(* ===== verification/QrField.v ===== *)
(** * Reed-Solomon in the QR encoder (internal/qr/qr.go)

    The tables of the encoder are GF(256): multiplication by tables is associative and
    distributes over exclusive or.  From that, the shift register of [reedSolomon] is
    division by the generator, and every block it completes has all its syndromes zero,
    which is what lets a scanner correct it. *)
From Stdlib Require Import ZArith Lia.
From stdpp Require Import base list sets.
From S2P Require Import Prelude Qr.
Local Open Scope list_scope.
Local Open Scope Z_scope.

(** ** Checking every byte *)
Definition byte (a : Z) : Prop := 0 <= a < 256.
Definition all_bytes : list Z := range 0 256.

Lemma elem_of_range lo hi x : x ∈ range lo hi <-> lo <= x < hi.
Proof. unfold range. rewrite elem_of_seqZ. lia. Qed.

Lemma check1 (f : Z -> bool) (l : list Z) x : forallb f l = true -> x ∈ l -> f x = true.
Proof. rewrite forallb_forall. intros H Hx%list_elem_of_In. auto. Qed.

Lemma check2 (f : Z -> Z -> bool) (l l' : list Z) x y :
  forallb (fun a => forallb (f a) l') l = true -> x ∈ l -> y ∈ l' -> f x y = true.
Proof. intros H Hx Hy. apply (check1 (f x) l'); [|done]. by apply (check1 (fun a => forallb (f a) l') l). Qed.

Lemma byte_elem a : byte a -> a ∈ all_bytes.
Proof. unfold byte, all_bytes. by rewrite elem_of_range. Qed.

Lemma lxor_byte a b : byte a -> byte b -> byte (Z.lxor a b).
Proof.
  unfold byte. intros [Ha1 Ha2] [Hb1 Hb2]. split; [by apply Z.lxor_nonneg|].
  destruct (Z.eq_dec (Z.lxor a b) 0) as [->|Hne]; [lia|].
  assert (0 <= Z.lxor a b) by by apply Z.lxor_nonneg.
  assert (forall c, 0 <= c < 256 -> Z.log2 c < 8) as Hlog.
  { intros c Hc. destruct (Z.eq_dec c 0) as [->|]; [done|]. apply Z.log2_lt_pow2; lia. }
  change 256 with (2 ^ 8). apply Z.log2_lt_pow2; [lia|].
  pose proof (Z.log2_lxor a b ltac:(lia) ltac:(lia)). pose proof (Hlog a ltac:(lia)). pose proof (Hlog b ltac:(lia)). lia.
Qed.

(** ** The field *)

(** Multiplication by the generator of the field, as the tables are built. *)
Definition xtime (x : Z) : Z := let n := Z.shiftl x 1 in if Z.land n 256 =? 0 then n else Z.lxor n 285.

Definition byteb (a : Z) : bool := (0 <=? a) && (a <? 256).
Lemma byteb_byte a : byteb a = true -> byte a.
Proof. unfold byteb, byte. intros [?%Z.leb_le ?%Z.ltb_lt]%andb_prop. lia. Qed.

Lemma gfMul_byte a b : byte a -> byte b -> byte (gfMul a b).
Proof.
  intros Ha Hb. apply byteb_byte.
  apply (check2 (fun a b => byteb (gfMul a b)) all_bytes all_bytes); [vm_compute; reflexivity|by apply byte_elem..].
Qed.

Lemma xtime_lxor a b : byte a -> byte b -> xtime (Z.lxor a b) = Z.lxor (xtime a) (xtime b).
Proof.
  intros Ha Hb. apply Z.eqb_eq.
  apply (check2 (fun a b => xtime (Z.lxor a b) =? Z.lxor (xtime a) (xtime b)) all_bytes all_bytes);
    [vm_compute; reflexivity|by apply byte_elem..].
Qed.

Lemma gfMul_xtime u c : byte u -> byte c -> gfMul (xtime u) c = xtime (gfMul u c).
Proof.
  intros Ha Hb. apply Z.eqb_eq.
  apply (check2 (fun u c => gfMul (xtime u) c =? xtime (gfMul u c)) all_bytes all_bytes);
    [vm_compute; reflexivity|by apply byte_elem..].
Qed.

Lemma xtime_byte a : byte a -> byte (xtime a).
Proof.
  intros Ha. apply byteb_byte. apply (check1 (fun a => byteb (xtime a)) all_bytes); [vm_compute; reflexivity|by apply byte_elem].
Qed.

Lemma gfMul_comm a b : gfMul a b = gfMul b a.
Proof. unfold gfMul. by rewrite orb_comm, Z.add_comm. Qed.

Lemma gfMul_0_l b : gfMul 0 b = 0.
Proof. done. Qed.
Lemma gfMul_0_r a : gfMul a 0 = 0.
Proof. by rewrite gfMul_comm. Qed.

Lemma gfMul_1_l b : byte b -> gfMul 1 b = b.
Proof.
  intros Hb. apply Z.eqb_eq. apply (check1 (fun b => gfMul 1 b =? b) all_bytes); [vm_compute; reflexivity|by apply byte_elem].
Qed.

(** Every byte but zero is reached from one. *)
Lemma xtime_reaches a : byte a -> a <> 0 -> exists k, a = Nat.iter k xtime 1.
Proof.
  intros Ha Hne. exists (Z.to_nat (gfLog a)).
  assert (((a =? 0) || (a =? Nat.iter (Z.to_nat (gfLog a)) xtime 1)) = true) as H.
  { apply (check1 (fun a => (a =? 0) || (a =? Nat.iter (Z.to_nat (gfLog a)) xtime 1)) all_bytes);
      [vm_compute; reflexivity|by apply byte_elem]. }
  apply orb_prop in H as [?%Z.eqb_eq|?%Z.eqb_eq]; done.
Qed.

(** So a property of the field holds once it holds of zero and one and [xtime] keeps it. *)
Lemma field_ind (P : Z -> Prop) :
  P 0 -> P 1 -> (forall u, byte u -> P u -> P (xtime u)) -> forall a, byte a -> P a.
Proof.
  intros H0 H1 Hs a Ha. destruct (Z.eq_dec a 0) as [->|Hne]; [done|].
  destruct (xtime_reaches a Ha Hne) as [k ->].
  enough (byte (Nat.iter k xtime 1) /\ P (Nat.iter k xtime 1)) by tauto. clear -H1 Hs.
  induction k as [|k [IHb IHp]]; [by split|]. simpl. split; [by apply xtime_byte|by apply Hs].
Qed.

Lemma gfMul_lxor_r a b c : byte a -> byte b -> byte c -> gfMul a (Z.lxor b c) = Z.lxor (gfMul a b) (gfMul a c).
Proof.
  intros Ha Hb Hc. revert a Ha. apply (field_ind (fun a => gfMul a (Z.lxor b c) = Z.lxor (gfMul a b) (gfMul a c))); [done| |].
  - by rewrite !gfMul_1_l by auto using lxor_byte.
  - intros u Hu IH. rewrite !gfMul_xtime by auto using lxor_byte. rewrite IH. apply xtime_lxor; by apply gfMul_byte.
Qed.

Lemma gfMul_assoc a b c : byte a -> byte b -> byte c -> gfMul a (gfMul b c) = gfMul (gfMul a b) c.
Proof.
  intros Ha Hb Hc. revert a Ha. apply (field_ind (fun a => gfMul a (gfMul b c) = gfMul (gfMul a b) c)); [done| |].
  - by rewrite !gfMul_1_l by auto using gfMul_byte.
  - intros u Hu IH. by rewrite !gfMul_xtime, IH by auto using gfMul_byte.
Qed.

Lemma gfMul_lxor_l a b c : byte a -> byte b -> byte c -> gfMul (Z.lxor a b) c = Z.lxor (gfMul a c) (gfMul b c).
Proof. intros. rewrite !(gfMul_comm _ c). by apply gfMul_lxor_r. Qed.

(** ** Polynomials, highest term first *)
Definition eval (p : list Z) (r : Z) : Z := foldl (fun acc c => Z.lxor (gfMul acc r) c) 0 p.
Definition pw (r : Z) (k : nat) : Z := Nat.iter k (fun a => gfMul a r) 1.

Abbreviation all_byte := (Forall byte).

#[local] Hint Resolve gfMul_byte lxor_byte : zoomies.

Lemma eval_byte p r : all_byte p -> byte r -> byte (eval p r).
Proof.
  intros Hp Hr. unfold eval. assert (H0 : byte 0) by done. revert H0. generalize 0 as acc.
  induction Hp as [|c p Hc Hp IH]; intros acc Ha; [done|]. simpl. apply IH. auto with zoomies.
Qed.

Lemma pw_byte r k : byte r -> byte (pw r k).
Proof. intros Hr. induction k as [|k IH]; [done|]. simpl. auto with zoomies. Qed.

#[local] Hint Resolve eval_byte pw_byte : zoomies.

Lemma eval_snoc p c r : eval (p ++ [c]) r = Z.lxor (gfMul (eval p r) r) c.
Proof. unfold eval. by rewrite foldl_app. Qed.

Lemma eval_app p q r : all_byte p -> all_byte q -> byte r ->
  eval (p ++ q) r = Z.lxor (gfMul (eval p r) (pw r (length q))) (eval q r).
Proof.
  intros Hp Hq Hr. induction q as [|c q IH] using rev_ind.
  - rewrite app_nil_r. simpl. rewrite Z.lxor_0_r, gfMul_comm, gfMul_1_l; auto with zoomies.
  - apply Forall_app in Hq as [Hq [Hc _]%Forall_cons]. rewrite app_assoc, !eval_snoc, IH by done.
    rewrite length_app, Nat.add_1_r. simpl. rewrite gfMul_lxor_l, <- gfMul_assoc by auto with zoomies.
    by rewrite Z.lxor_assoc.
Qed.

Lemma eval_lxor p q r : all_byte p -> all_byte q -> byte r -> length p = length q ->
  eval (zip_with Z.lxor p q) r = Z.lxor (eval p r) (eval q r).
Proof.
  revert q. induction p as [|a p IH] using rev_ind; intros q Hp Hq Hr Hl; [by destruct q|].
  destruct q as [|b q _] using rev_ind; [rewrite length_app in Hl; simpl in Hl; lia|].
  rewrite !length_app in Hl. simpl in Hl. apply Forall_app in Hp as [Hp [Ha _]%Forall_cons]. apply Forall_app in Hq as [Hq [Hb _]%Forall_cons].
  rewrite zip_with_app by lia. simpl. rewrite !eval_snoc, IH, gfMul_lxor_l by (auto with zoomies; lia).
  rewrite !Z.lxor_assoc. f_equal. rewrite <- !Z.lxor_assoc. f_equal. apply Z.lxor_comm.
Qed.

Lemma eval_scale f p r : byte f -> all_byte p -> byte r -> eval (gfMul f <$> p) r = gfMul f (eval p r).
Proof.
  intros Hf Hp Hr. induction p as [|a p IH] using rev_ind; [by rewrite gfMul_0_r|].
  apply Forall_app in Hp as [Hp [Ha _]%Forall_cons]. rewrite fmap_app. csimpl.
  rewrite !eval_snoc, IH, gfMul_lxor_r, gfMul_assoc by auto with zoomies. done.
Qed.

(** ** The shift register *)
Lemma rs_step_zip g' rem d :
  length rem = length g' -> (0 < length rem)%nat ->
  rs_step (1 :: g') rem d =
  zip_with Z.lxor (drop 1 rem ++ [0]) (gfMul (Z.lxor d (nth 0 rem 0)) <$> g').
Proof.
  intros Hl Hpos. unfold rs_step. apply list_eq. intros i.
  rewrite list_lookup_imap, lookup_zip_with, list_lookup_fmap. simpl.
  destruct ((drop 1 rem ++ [0]) !! i) as [a|] eqn:E; simpl; [|done].
  assert (i < length g')%nat as Hi.
  { apply lookup_lt_Some in E. rewrite length_app, length_drop in E. simpl in E. lia. }
  destruct (lookup_lt_is_Some_2 g' i Hi) as [b Eb]. rewrite Eb. simpl. f_equal. f_equal.
  rewrite (nth_lookup_Some _ _ _ _ Eb). apply gfMul_comm.
Qed.

(** A root of a monic polynomial with the other terms [g']. *)
Definition root_of (g' : list Z) (r : Z) : Prop := byte r /\ eval (1 :: g') r = 0.

Lemma root_power g' r : all_byte g' -> root_of g' r -> eval g' r = pw r (length g').
Proof.
  intros Hg [Hr H]. change (1 :: g') with ([1] ++ g') in H.
  rewrite eval_app in H by (done || by apply Forall_singleton). apply Z.lxor_eq in H.
  rewrite <- H. unfold eval at 1. simpl. rewrite gfMul_1_l; auto with zoomies.
Qed.

Lemma rs_step_byte g' rem d : all_byte g' -> all_byte rem -> byte d -> length rem = length g' -> (0 < length rem)%nat ->
  all_byte (rs_step (1 :: g') rem d) /\ length (rs_step (1 :: g') rem d) = length g'.
Proof.
  intros Hg Hrem Hd Hl Hpos. rewrite rs_step_zip by done. destruct rem as [|a rem]; [simpl in Hpos; lia|]. simpl in *.
  apply Forall_cons in Hrem as [Ha Hrem]. split.
  - apply Forall_lookup_2. intros i x. rewrite lookup_zip_with_Some. intros (u & v & -> & Hu & Hv).
    apply list_lookup_fmap_Some in Hv as (w & -> & Hw). rewrite drop_0 in Hu.
    assert (byte u) by (eapply (Forall_lookup_1 byte (rem ++ [0])); [apply Forall_app; split; [done|by apply Forall_singleton]|done]).
    assert (byte w) by by eapply (Forall_lookup_1 byte g'). auto with zoomies.
  - rewrite length_zip_with, length_fmap, length_app, drop_0. simpl. lia.
Qed.

(** One step multiplies by [x], adds the byte and reduces. *)
Lemma rs_step_eval g' rem d r :
  all_byte g' -> all_byte rem -> byte d -> length rem = length g' -> (0 < length rem)%nat -> root_of g' r ->
  eval (rs_step (1 :: g') rem d) r = Z.lxor (gfMul (eval rem r) r) (gfMul d (pw r (length g'))).
Proof.
  intros Hg Hrem Hd Hl Hpos Hroot. pose proof Hroot as [Hr _].
  rewrite rs_step_zip by done. destruct rem as [|a rem]; [simpl in Hpos; lia|]. apply Forall_cons in Hrem as [Ha Hrem]. simpl in Hl. cbn [nth drop].
  rewrite drop_0, eval_lxor, eval_scale, (root_power g' r), eval_snoc, Z.lxor_0_r, gfMul_lxor_l; auto with zoomies.
  2: apply Forall_app; split; [done|by apply Forall_singleton].
  2: apply Forall_fmap, Forall_forall; intros x Hx; unfold compose; apply gfMul_byte; [auto with zoomies|by eapply Forall_forall in Hx].
  2: rewrite length_app, length_fmap; simpl; lia.
  change (a :: rem) with ([a] ++ rem). rewrite eval_app by (done || by apply Forall_singleton).
  rewrite <- Hl. change (eval [a] r) with a.
  rewrite gfMul_lxor_l, <- gfMul_assoc by auto with zoomies. change (gfMul (pw r (length rem)) r) with (pw r (S (length rem))).
  generalize (gfMul (eval rem r) r), (gfMul d (pw r (S (length rem)))), (gfMul a (pw r (S (length rem)))). intros x y z.
  rewrite (Z.lxor_comm y z), <- !Z.lxor_assoc. f_equal. apply Z.lxor_comm.
Qed.

Lemma eval_zeros n r : eval (replicate n 0) r = 0.
Proof. induction n as [|n IH]; [done|exact IH]. Qed.

(** After any data the register holds the data's remainder. *)
Lemma rs_invariant g' data r :
  all_byte g' -> (0 < length g')%nat -> all_byte data -> root_of g' r ->
  let rem := foldl (rs_step (1 :: g')) (replicate (length g') 0) data in
  all_byte rem /\ length rem = length g' /\ eval rem r = gfMul (eval data r) (pw r (length g')).
Proof.
  intros Hg Hn Hd Hroot. pose proof Hroot as [Hr _]. cbv zeta. induction data as [|d data IH] using rev_ind.
  - simpl. split_and!; [by apply Forall_replicate|by rewrite length_replicate|]. unfold eval at 2. simpl.
    apply eval_zeros.
  - apply Forall_app in Hd as [Hd [Hx _]%Forall_cons]. destruct (IH Hd) as (IH1 & IH2 & IH3).
    rewrite foldl_app. cbn [foldl]. destruct (rs_step_byte g' _ d Hg IH1 Hx IH2) as [H1 H2]; [lia|].
    split_and!; [done|done|]. rewrite rs_step_eval by (done || lia). rewrite IH3, eval_snoc, gfMul_lxor_l by auto with zoomies.
    f_equal. rewrite <- !gfMul_assoc by auto with zoomies. f_equal. apply gfMul_comm.
Qed.

(** The numbers of error correction codewords the versions use. *)
Definition ecLengths : list Z := [10; 16; 18; 22; 24; 26].

(** The generators are monic, of the right degree, with bytes for terms, and vanish at
    the powers of the field's generator below their degree. *)
Lemma generator_ok n i : n ∈ ecLengths -> 0 <= i < n ->
  exists g', generator n = 1 :: g' /\ length g' = Z.to_nat n /\ all_byte g' /\ root_of g' (gfExp i).
Proof.
  intros Hn Hi.
  pose (ok n := match generator n with
    | 1 :: g' => (length g' =? Z.to_nat n)%nat && forallb byteb g' &&
                 forallb (fun i => byteb (gfExp i) && (eval (1 :: g') (gfExp i) =? 0)) (range 0 n)
    | _ => false end).
  assert (Hok : ok n = true) by (apply (check1 ok ecLengths); [vm_compute; reflexivity|done]).
  unfold ok in Hok. clear ok. destruct (generator n) as [|[|q|] g']; try done. destruct q; try done. exists g'.
  apply andb_prop in Hok as [[Hl Hb]%andb_prop Hr]. split_and!; [done|by apply Nat.eqb_eq| |].
  - apply Forall_forall. intros x Hx. apply byteb_byte. by apply (check1 byteb g').
  - apply (check1 _ _ i) in Hr; [|by apply elem_of_range]. apply andb_prop in Hr as [? ?%Z.eqb_eq].
    split; [by apply byteb_byte|done].
Qed.

Lemma reedSolomon_bytes data n : n ∈ ecLengths -> all_byte data ->
  all_byte (reedSolomon data n) /\ length (reedSolomon data n) = Z.to_nat n.
Proof.
  intros Hn Hd. destruct (generator_ok n 0 Hn) as (g' & E & Hl & Hg & Hr).
  { unfold ecLengths in Hn. set_unfold in Hn. lia. }
  unfold reedSolomon. rewrite E, <- Hl.
  destruct (rs_invariant g' data _ Hg ltac:(unfold ecLengths in Hn; set_unfold in Hn; lia) Hd Hr) as (? & ? & _). done.
Qed.

Lemma syndromes_zero data n i : n ∈ ecLengths -> all_byte data -> 0 <= i < n ->
  eval (data ++ reedSolomon data n) (gfExp i) = 0.
Proof.
  intros Hn Hd Hi. destruct (generator_ok n i Hn Hi) as (g' & E & Hl & Hg & Hr).
  destruct (reedSolomon_bytes data n Hn Hd) as [Hb Hlen].
  rewrite eval_app, Hlen by (done || apply Hr).
  unfold reedSolomon. rewrite E, <- Hl.
  destruct (rs_invariant g' data _ Hg ltac:(lia) Hd Hr) as (_ & _ & ->). apply Z.lxor_nilpotent.
Qed.

(** Every block of a symbol, followed by the error correction
    codewords computed for it, is a multiple of the generator: read as a polynomial it
    vanishes at each of the first [n] powers of the field's generator, and there are [n]
    codewords, all of them bytes. *)
Theorem reedSolomon_syndromes (version : Z) (data : list Z) :
  1 <= version <= maxVersion -> Forall byte data ->
  let n := ecPerBlock (levelM version) in
  length (reedSolomon data n) = Z.to_nat n /\ Forall byte (reedSolomon data n) /\
  forall i, 0 <= i < n -> eval (data ++ reedSolomon data n) (gfExp i) = 0.
Proof.
  intros Hv Hd. cbv zeta.
  assert (Hn : ecPerBlock (levelM version) ∈ ecLengths).
  { unfold maxVersion in Hv. assert (Hr : version ∈ range 1 11) by (apply elem_of_range; lia).
    apply (check1 (fun v => existsb (Z.eqb (ecPerBlock (levelM v))) ecLengths)) in Hr; [|vm_compute; reflexivity].
    apply existsb_exists in Hr as (x & ? & ->%Z.eqb_eq). by apply list_elem_of_In. }
  destruct (reedSolomon_bytes data _ Hn Hd). split_and!; [done|done|]. intros. by apply syndromes_zero.
Qed.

....

DIRECTIONS FOR THIS TASK =
Restate the records above verbatim up to and including the line containing "Local Open Scope Z_scope.".

WRITTEN SOLUTION =
(* ===== verification/QrField.v ===== *)
(** * Reed-Solomon in the QR encoder (internal/qr/qr.go)

    The tables of the encoder are GF(256): multiplication by tables is associative and
    distributes over exclusive or.  From that, the shift register of [reedSolomon] is
    division by the generator, and every block it completes has all its syndromes zero,
    which is what lets a scanner correct it. *)
From Stdlib Require Import ZArith Lia.
From stdpp Require Import base list sets.
From S2P Require Import Prelude Qr.
Local Open Scope list_scope.
Local Open Scope Z_scope.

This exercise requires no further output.